Don’t believe me? Take the United States Navy’s concern about climate change. Here’s a press release concerning the Biden Administration’s Secretary of the Navy:
NEWPORT, R.I. – Secretary of the Navy Carlos Del Toro delivered remarks at the Forum at Newport, a conference about national security and climate change co-hosted by the Naval War College and the Pell Center at Salve Regina University, Sept. 5.
Nothing like a New England University hosting a conference in which climate change figures prominently. The Navy? Isn’t its job to defend the nation against military threats? Isn’t the Navy in conjunction with the other military branches supposed to be dedicated to breaking things and killing people? What’s the Secretary’s concern? Rising seas? Don’t ships float? But with no evidence that rising seas are an actual verifiable problem for the Navy or that cyclones are getting stronger, Del Toro addressed the problem as a serious naval concern, and he threw in mention of forest fires and droughts as germane to naval operations. Forest fires? Do we have fleets of wooden ships? I thought the Monitor and Merrimack ushered in an age of metal boats. The constant repetition of global climate change has become a truth in a human endeavor in which it is irrelevant.

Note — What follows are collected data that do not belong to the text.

(** ** Claims *)

(** C20: one-time addresses: for every key pair (a, b) of a recipient, every transaction secret r
    and every output index, the sender, who knows the public keys, and the recipient, who
    knows the secrets, compute the same derivation; the one-time public key that the sender
    derives is the public key of the one-time secret key that the recipient derives; and the
    recipient recovers the public spend key from it. Nothing fails on the way. *)
Theorem one_time_address_correct a b r i :
  reduced_scalar a -> reduced_scalar b -> reduced_scalar r -> 0 <= i < 2 ^ 64 ->
  exists A B R D P x,
    secret_key_to_public_key a = Some (Some A) /\ secret_key_to_public_key b = Some (Some B) /\
    secret_key_to_public_key r = Some (Some R) /\
    generate_key_derivation A r = Some (Some D) /\ generate_key_derivation R a = Some (Some D) /\
    derive_public_key D i B = Some (Some P) /\
    derive_secret_key D i b = Some x /\ secret_key_to_public_key x = Some (Some P) /\
    derive_subaddress_public_key P D i = Some (Some B).
Proof.
  intros Ha Hb Hr Hi. pose proof base_point_on_curve as HG. pose proof base_in_subgroup as SG.
  set (A := ed_mul (le_val a) base_point). set (B := ed_mul (le_val b) base_point).
  assert (on_curve A /\ on_curve B) as [HA HB] by (split; now apply ed_mul_on_curve).
  set (D := encode (ed_mul (8 * le_val r) A)). set (h := Hs (derivation_data D i)).
  assert (scalar D) as HD by apply encode_scalar.
  assert (ed_mul (le_val b + h) base_point = ed_add B (ed_mul h base_point)) as EP by (now apply ed_mul_add).
  exists (encode A), (encode B), (encode (ed_mul (le_val r) base_point)), D,
    (encode (ed_add B (ed_mul h base_point))), (enc_scalar (le_val b + h)).
  split; [now apply secret_to_public|]. split; [now apply secret_to_public|]. split; [now apply secret_to_public|].
  split; [now apply derivation_encode|]. split.
  { rewrite (derivation_encode _ a (ed_mul_on_curve base_point HG (le_val r)) Ha). unfold D, A.
    do 3 f_equal. rewrite <- !ed_mul_mul by exact HG. f_equal. lia. }
  split; [now apply derive_public_encode|]. split; [now apply derive_secret_enc|]. split.
  { rewrite secret_to_public by apply enc_scalar_reduced. rewrite le_val_enc_scalar, <- EP.
    do 3 f_equal. exact (ed_mul_residue _ _ SG). }
  assert (on_curve (ed_mul h base_point)) as Hh by now apply ed_mul_on_curve.
  rewrite derive_subaddress_encode; trivial; [|now apply ed_add_on_curve]. fold h. do 3 f_equal.
  rewrite ed_add_assoc, (ed_add_comm (ed_mul h _)), ed_add_opp_l, ed_add_comm by auto using ed_opp_on_curve.
  apply ed_add_0_l.
Qed.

Sailors must now devote some of their energy and resources to combatting something that no one can show to be an actual threat without fudging or exaggerating data.
Procrustean Beds
I’m certainly not the first to recognize that contemporary United States is a house furnished in Procrustean beds. Whatever doesn’t fit must be made to fit either by coercion or cancellation. Typically, a small but vocal minority who troll people with whom they disagree makes today’s real world as unpleasant intellectually for free thinkers as the mythological world inhabited by Procrustes was unpleasant physically for travelers passing by his iron bed on Mount Korydalle.
If this were Nazi Germany in the 1930s and 40s, we might see signs in universities reading Die Gleichförmigkeit uber Alles, so powerful is the pressure to conform not just socially snd politically, but also intellectually. Yet, today’s pressure to conform is sometimes subtle and unspoken; it is a pervasive but silent nod among the self-chosen elect who run and hire and distribute grant money for ideas they harbor like family pets. “Hard to believe, but Old Floppsy’s been with us for twenty years. Yes, our pet tortoise might be with us, well, how long do turtles live?” Yes, string theory has been with us for seven decades? How long can a “theory” live without a practical application, you know, like Newton’s action-reaction sending a rocket to the moon?
String theory is a tortoise. A malicious one, something like an attack dog without mitigating training. It’s been in the forefront of many university physics departments that won’t hire physicists who aren’t working on it. Conform, or take your advanced degree in physics elsewhere. Somewhere less ethereal. Some place where physics and engineering meet in a badly lighted factory with smells of grease, oil, and flammable materials. For string theorists, truth lies in the proliferation of versions of the theory.
So, There’s a Corollary Problem?
Choosing what in “science” is worth exploring and supporting on the basis of accepted dogmatic truths is bad for science for another reason: When science is hampered by preconceived notions (Understand, it will never be freed from axioms), it will not produce unexpected results, and, worry worry worry, it won’t discover—much if anything at all, leaving us wondering, “What really is true?” “What is THE truth?” We might be well advised to say, “Just the facts, ma’am.”
*Oxford. 2015. Oxford University Press.